So Don Diego truly hadn't known before today, she thought. She tried hard not to judge Don Alejandro on that too; but did he really want to have this conversation with his son here? A tavern was hardly the best place for a private and heart-to-heart talk on such a personal matter. But she understood that this conversation had been postponed for too long, partly due to the dreadful events of the day, and both father and son probably didn't want to delay anymore and wait to be back at the hacienda to have it.
"Si Don Alejandro," she answered, "I won't need the kitchen before at least half an hour. Or if you want, there are still a few empty bedrooms upstairs..."
"Gracias Victoria," Diego said, "the kitchen will be perfect."
The two men got up and walked away to the relative quietness of the tavern's kitchen. Araceli and Victoria looked at their retreating backs until they disappeared behind the curtain. The conversations resumed in the main room, even though some customers still threw a glance at the mother and her child from time to time.
Before Victoria went back to her counter, Araceli told her with a slightly unsure smile:
"Something is telling me this is going to take them a while; I hope you won't need your kitchen for some time..."
Victoria nodded.
"In that case," Araceli went on, "would you please bring me another Madeira? And something to eat for my daughter, she must be starving..."
"Mmm not hungry..." the child mumbled against her mother's bosom.
Araceli gave a long and loving caress on Leonor's hair and told her:
"Cariño, you must eat something! You haven't had anything since breakfast, you can't go on with an empty stomach!"

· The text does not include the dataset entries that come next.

(** *** The paginated profile fetcher *)

(** The events of a fetch of the profile at [baseUrl]: requests of its
    pages 1 to 50, and waits. *)
Definition profileEvent (baseUrl : string) (e : Event) : Prop :=
  match e with
  | EvFetch url => exists page, 1 <= page <= maxPages /\ url = pageUrl baseUrl page
  | EvDelay _ => True
  | EvNotify _ => False
  end.

(** X17: in every world, a fetch of a profile returns a list, requests
    nothing but pages 1 to 50 of that profile, and calls [fetch] at most
    150 times: 50 pages, three attempts each. *)
Theorem profile_fetch_requests (w : World) (baseUrl : string) (st : State) :
  exists found st' new,
    fetchAllReviewsFromProfile w baseUrl st = (Normal found, st')
    /\ trace st' = trace st ++ new
    /\ Forall (profileEvent baseUrl) new
    /\ List.length (fetchedUrls new) <= 150.
Proof.
  destruct (ends_returns _ st (ends_fetchAllReviewsFromProfile w baseUrl))
    as [found [st' [E _]]].
  assert (H : within (profileEvent baseUrl) 150 (fetchAllReviewsFromProfile w baseUrl)).
  { apply within_fetchAllReviewsFromProfile.
    - intros ms. exact I.
    - intros q Hq. exists q. auto.
    - unfold maxPages. lia. }
  specialize (H st). rewrite E in H. destruct H as [new [Ht [Hf Hl]]].
  exists found, st', new. auto.
Qed.

(** *** The bulk profile collector *)

(** The events of the collection for [reviewers]: requests of the pages
    of their [/profiles/] URLs, and waits. *)
Definition reviewerEvent (reviewers : list ReviewerIdentity) (e : Event) : Prop :=
  match e with
  | EvFetch url =>
      exists reviewer page,
        In reviewer reviewers /\ 1 <= page <= maxPages
        /\ url = pageUrl (profilesUrl (reviewerSteamId reviewer)) page
  | EvDelay _ => True
  | EvNotify _ => False
  end.

(** X18: in every world, the collector returns a list, requests nothing
    but pages of the [/profiles/] URL of the reviewers it is given, and
    calls [fetch] at most 150 times for each of them. *)
Theorem collector_requests (w : World) (reviewers : list ReviewerIdentity)
    (maxProfiles : nat) (st : State) :
  exists data st' new,
    fetchAllReviewerData w reviewers maxProfiles st = (Normal data, st')
    /\ trace st' = trace st ++ new
    /\ Forall (reviewerEvent reviewers) new
    /\ List.length (fetchedUrls new) <= 150 * List.length reviewers.
Proof.
  destruct (ends_returns _ st (ends_fetchAllReviewerData w reviewers maxProfiles))
    as [data [st' [E _]]].
  assert (H : within (reviewerEvent reviewers) (150 * List.length reviewers)
                (fetchAllReviewerData w reviewers maxProfiles)).
  { apply within_fetchAllReviewerData.
    - intros ms. exact I.
    - intros reviewer q Hr Hq. exists reviewer, q. auto.
    - unfold maxPages. lia. }
  specialize (H st). rewrite E in H. destruct H as [new [Ht [Hf Hl]]].
  exists data, st', new. auto.
Qed.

The girl shook her head resolutely.
"And come to think of that," Araceli added, "I haven't eaten anything since breakfast either... In fact, I'm starving! Señorita, could you please bring us something to eat?" She paused, before adding with a knowing smile and a wink: "Something that wouldn't require that you go to the kitchen, that is..."
"I think I have some bread and cheese here, behind my counter. Dried sausage, too. Oh, and olives!"

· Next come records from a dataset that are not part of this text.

(** C1 (as the code has it): the lookup [grb[filter]] is not guarded.  When
    a filter key fails to read on a message, the keys before it having
    passed, [passes_filters] raises the lookup's exception, and
    [filter_grib_layers] hands it to the caller without printing anything
    (no earlier message having raised). *)
Theorem filter_propagates_lookup_failure
  (pre rest : Filters) (key : string) (fv : FilterValue)
  (grb : Message) (e : exn) :
  Forall (fun f => filter_test grb f = Ok true) pre ->
  getitem grb key = Raise e ->
  passes_filters (pre ++ (key, fv) :: rest)%list grb = Raise e
  /\ forall (before after : list Message) (w : World),
       Forall (fun g =>
                 raises (passes_filters (pre ++ (key, fv) :: rest)%list g) = false)
              before ->
       filter_grib_layers (before ++ grb :: after)%list
                          (pre ++ (key, fv) :: rest)%list w
       = (Raise e, w).
Proof.
  intros Hpre Hget.
  assert (Hp : passes_filters (pre ++ (key, fv) :: rest)%list grb = Raise e).
  { rewrite passes_filters_app_true by exact Hpre.
    cbn [passes_filters].
    rewrite (filter_test_lookup_raises _ _ fv _ Hget). reflexivity. }
  split; [exact Hp|].
  intros before after w Hb.
  unfold filter_grib_layers, bind, lift.
  rewrite (select_passing_raises _ _ _ _ _ Hb Hp). reflexivity.
Qed.

Lemma select_passing_nil (grbs : list Message) :
  select_passing [] grbs = Ok grbs.
Proof.
  induction grbs as [|g grbs IH]; simpl.
  - reflexivity.
  - rewrite IH. reflexivity.
Qed.

Lemma print_ok (p : Printed) (w : World) :
  stdout_room w <> Some O ->
  print p w =
  (Ok tt,
   {| stdout := stdout w ++ [p];
      stdout_room := option_map Nat.pred (stdout_room w);
      display := display w;
      defaults := defaults w |}).
Proof.
  intros H. unfold print. destruct (stdout_room w) as [[|n]|]; try reflexivity.
  contradiction H. reflexivity.
Qed.


(** C3 (as the code has it): with no filter every message passes, and the
    result is the input list itself unless the list has exactly one
    element, in which case it is that bare message.  In both cases the
    call prints one line, the count line with the length of the input,
    and nothing else, and it leaves the display limits alone. *)
Theorem filter_empty_filters (grbs : list Message) (w : World) :
  stdout_room w <> Some O ->
  (List.length grbs <> 1%nat ->
   fst (filter_grib_layers grbs [] w) = Ok (Layers grbs))
  /\ (forall grb, grbs = [grb] ->
        fst (filter_grib_layers grbs [] w) = Ok (Single grb))
  /\ stdout (snd (filter_grib_layers grbs [] w))
     = (stdout w ++ [count_line (List.length grbs)])%list
  /\ display (snd (filter_grib_layers grbs [] w)) = display w.
Proof.
  intros Hroom.
  assert (E : filter_grib_layers grbs [] w
              = (Ok (collapse grbs),
                 {| stdout := stdout w ++ [count_line (List.length grbs)];
                    stdout_room := option_map Nat.pred (stdout_room w);
                    display := display w;
                    defaults := defaults w |})).
  { unfold filter_grib_layers, bind, lift.
    rewrite select_passing_nil. rewrite print_ok by exact Hroom. reflexivity. }
  rewrite E. cbn [fst snd stdout display].
  split; [|split; [|split; reflexivity]].
  - intros Hlen.
    destruct grbs as [|a [|b l]]; try reflexivity.
    contradiction Hlen. reflexivity.
  - intros grb ->. reflexivity.
Qed.

(** ** Opening a file *)

(** C4 (as the code has it): a file that decodes to exactly one message
    opens as that bare message, not as a list of length 1; a file with any
    other number of messages opens as the list.  (With the default step
    interval no message is patched.) *)
Theorem open_grib_collapses_singleton (path : string) (l : list Message) :
  pygrib_open_select path = Ok l ->
  (forall grb, l = [grb] ->
     open_grib (SPath path) default_timestep_interval_mins = Ok (Single grb))
  /\ (List.length l <> 1%nat ->
      open_grib (SPath path) default_timestep_interval_mins = Ok (Layers l)).
Proof.
  intros H. unfold open_grib. rewrite H. simpl. split.
  - intros grb ->. reflexivity.
  - intros Hlen. destruct l as [|a [|b l]]; try reflexivity.
    contradiction Hlen. reflexivity.
Qed.

(** ** The raster extractor *)


Lemma Qltb_true (x y : Q) : Qltb x y = true <-> (x < y)%Q.
Proof.
  unfold Qltb. rewrite negb_true_iff.
  split.
  - intros H. apply Qnot_le_lt. intros Hle.
    apply Qle_bool_iff in Hle. congruence.
  - intros H. destruct (Qle_bool y x) eqn:E; [|reflexivity].
    apply Qle_bool_iff in E. exfalso. exact (Qlt_not_le _ _ H E).
Qed.

Lemma Qltb_false (x y : Q) : Qltb x y = false <-> (y <= x)%Q.
Proof.
  unfold Qltb. rewrite negb_false_iff. apply Qle_bool_iff.
Qed.

Lemma clamp_spec (b nd : Q) (vals : Grid) :
  Forall2 (Forall2 (fun x y => ((x < b)%Q -> y = nd) /\ ((b <= x)%Q -> y = x)))
          vals (clamp b nd vals).
Proof.
  unfold clamp. induction vals as [|row vals IH]; simpl; constructor; [|exact IH].
  clear IH. induction row as [|x row IH]; simpl; constructor; [|exact IH].
  destruct (Qltb x b) eqn:E.
  - apply Qltb_true in E. split; [reflexivity|].
    intros H. exfalso. exact (Qlt_not_le _ _ E H).
  - apply Qltb_false in E. split; [|reflexivity].
    intros H. exfalso. exact (Qlt_not_le _ _ H E).
Qed.

(** C2 (as the code has it): with a non-zero threshold the entries are
    compared with the threshold as signed numbers, not by magnitude: every
    entry below the threshold becomes [nodata], every entry at or above it
    is unchanged; the coordinate grids are returned as read. *)
Theorem raster_clamps_signed_values
  (grb : Message) (nodata_buffer nodata : Q) (vals : Grid) (ll : Grid * Grid) :
  values grb = Ok vals ->
  latlons grb = Ok ll ->
  ~ (nodata_buffer == 0)%Q ->
  exists vals',
    grib_message_to_arrays_raster (Single grb) (Some nodata_buffer) nodata
    = Ok (vals', fst ll, snd ll)
    /\ Forall2 (Forall2 (fun x y =>
                  ((x < nodata_buffer)%Q -> y = nodata)
                  /\ ((nodata_buffer <= x)%Q -> y = x)))
               vals vals'.
Proof.
  intros Hv Hl Hb. exists (clamp nodata_buffer nodata vals). split.
  - unfold grib_message_to_arrays_raster. simpl. rewrite Hv. simpl.
    rewrite Hl. simpl.
    destruct (Qeq_bool nodata_buffer 0) eqn:E; [|reflexivity].
    apply Qeq_bool_iff in E. contradiction.
  - apply clamp_spec.
Qed.

(** ** The filter test on collections *)

Lemma py_eq_scalar (v e : Value) :
  is_array v = false -> is_array e = false -> py_eq v e = Ok (value_eqb v e).
Proof.
  intros Hv He. unfold value_eqb.
  destruct v, e; try discriminate; reflexivity.
Qed.

Lemma py_in_scalar (v : Value) (l : list Value) :
  is_array v = false -> scalars l ->
  exists b, py_in v l = Ok b /\ (b = true <-> member v l).
Proof.
  intros Hv Hl. induction Hl as [|e l He _ IH].
  - exists false. split; [reflexivity|]. split; [discriminate|].
    intros (e & [] & _).
  - simpl. rewrite (py_eq_scalar v e Hv He). simpl.
    destruct (value_eqb v e) eqn:E.
    + exists true. split; [reflexivity|]. split; [|reflexivity].
      intros _. exists e. split; [left; reflexivity|].
      rewrite (py_eq_scalar v e Hv He), E. reflexivity.
    + destruct IH as (b & Hb & Hiff). exists b. split; [exact Hb|].
      rewrite Hiff. split.
      * intros (x & Hx & Hxe). exists x. split; [right; exact Hx|exact Hxe].
      * intros (x & [Hx|Hx] & Hxe).
        -- subst x. rewrite (py_eq_scalar v e Hv He), E in Hxe. discriminate.
        -- exists x. split; assumption.
Qed.

(** C7 (as the code has it): the membership test is applied to a filter
    value that is a [list]: a message whose attribute reads as a scalar
    passes the entry exactly when the attribute equals some element of the
    list.  A set is not a [list]; it is compared with the attribute as a
    whole, and no scalar attribute passes it, whatever the set holds. *)
Theorem list_filter_is_membership
  (grb : Message) (key : string) (v : Value) (l s : list Value) :
  getitem grb key = Ok v ->
  is_array v = false ->
  scalars l ->
  (exists b, passes_filters [(key, FList l)] grb = Ok b
             /\ (b = true <-> member v l))
  /\ passes_filters [(key, FSet s)] grb = Ok false.
Proof.
  intros Hget Hv Hl. split.
  - destruct (py_in_scalar v l Hv Hl) as (b & Hb & Hiff).
    exists b. split; [|exact Hiff].
    simpl. rewrite Hget. simpl. rewrite Hb. simpl. destruct b; reflexivity.
  - simpl. rewrite Hget. simpl. rewrite Hv. reflexivity.
Qed.

(** ** The display limits *)

Lemma print_full_df_outcome (x : DataFrame) (w : World) :
  match stdout_room w with
  | Some O =>
      fst (print_full_df x w) = Raise (IOError "Broken pipe")
      /\ display (snd (print_full_df x w)) = widened x
  | _ =>
      fst (print_full_df x w) = Ok tt
      /\ display (snd (print_full_df x w)) = defaults w
  end
  /\ defaults (snd (print_full_df x w)) = defaults w.
Proof.
  unfold print_full_df, bind, set_max_rows, set_max_columns, reset_max_rows,
    reset_max_columns, with_display, print, widened.
  destruct w as [out room disp dflt]. simpl.
  destruct room as [[|n]|]; simpl; repeat split; destruct dflt; reflexivity.
Qed.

"Wonderful," Araceli replied.
"Aaaaannd..." Victoria added, leaning to the little girl, "I might even have some biscuits in a jar in case some child might turn up in my tavern... Have you seen any around here?"
Leonor didn't answer, but she involuntarily stirred in her mother's arms, betraying that she had heard and fully understood what Victoria just said.
"Hmmm, no I haven't," Araceli answered, playing along, "but you can still bring some of these too: you know, just in case some little one with a sweet tooth shows up..."
"Papá," she told him in a plaintive little voice, "I'm thirsty."
Don Alejandro and Araceli stopped short.
"They haven't given you anything to drink all day, have they?"
Leonor shook her head.
"And I had a handkerchief in my mouth," she said.
"Los cabrones!" he muttered angrily.
"ALEJANDRO!" Araceli scolded him sternly, "watch your tongue before Leonor, please!"
He closed his eyes a split second to collect himself.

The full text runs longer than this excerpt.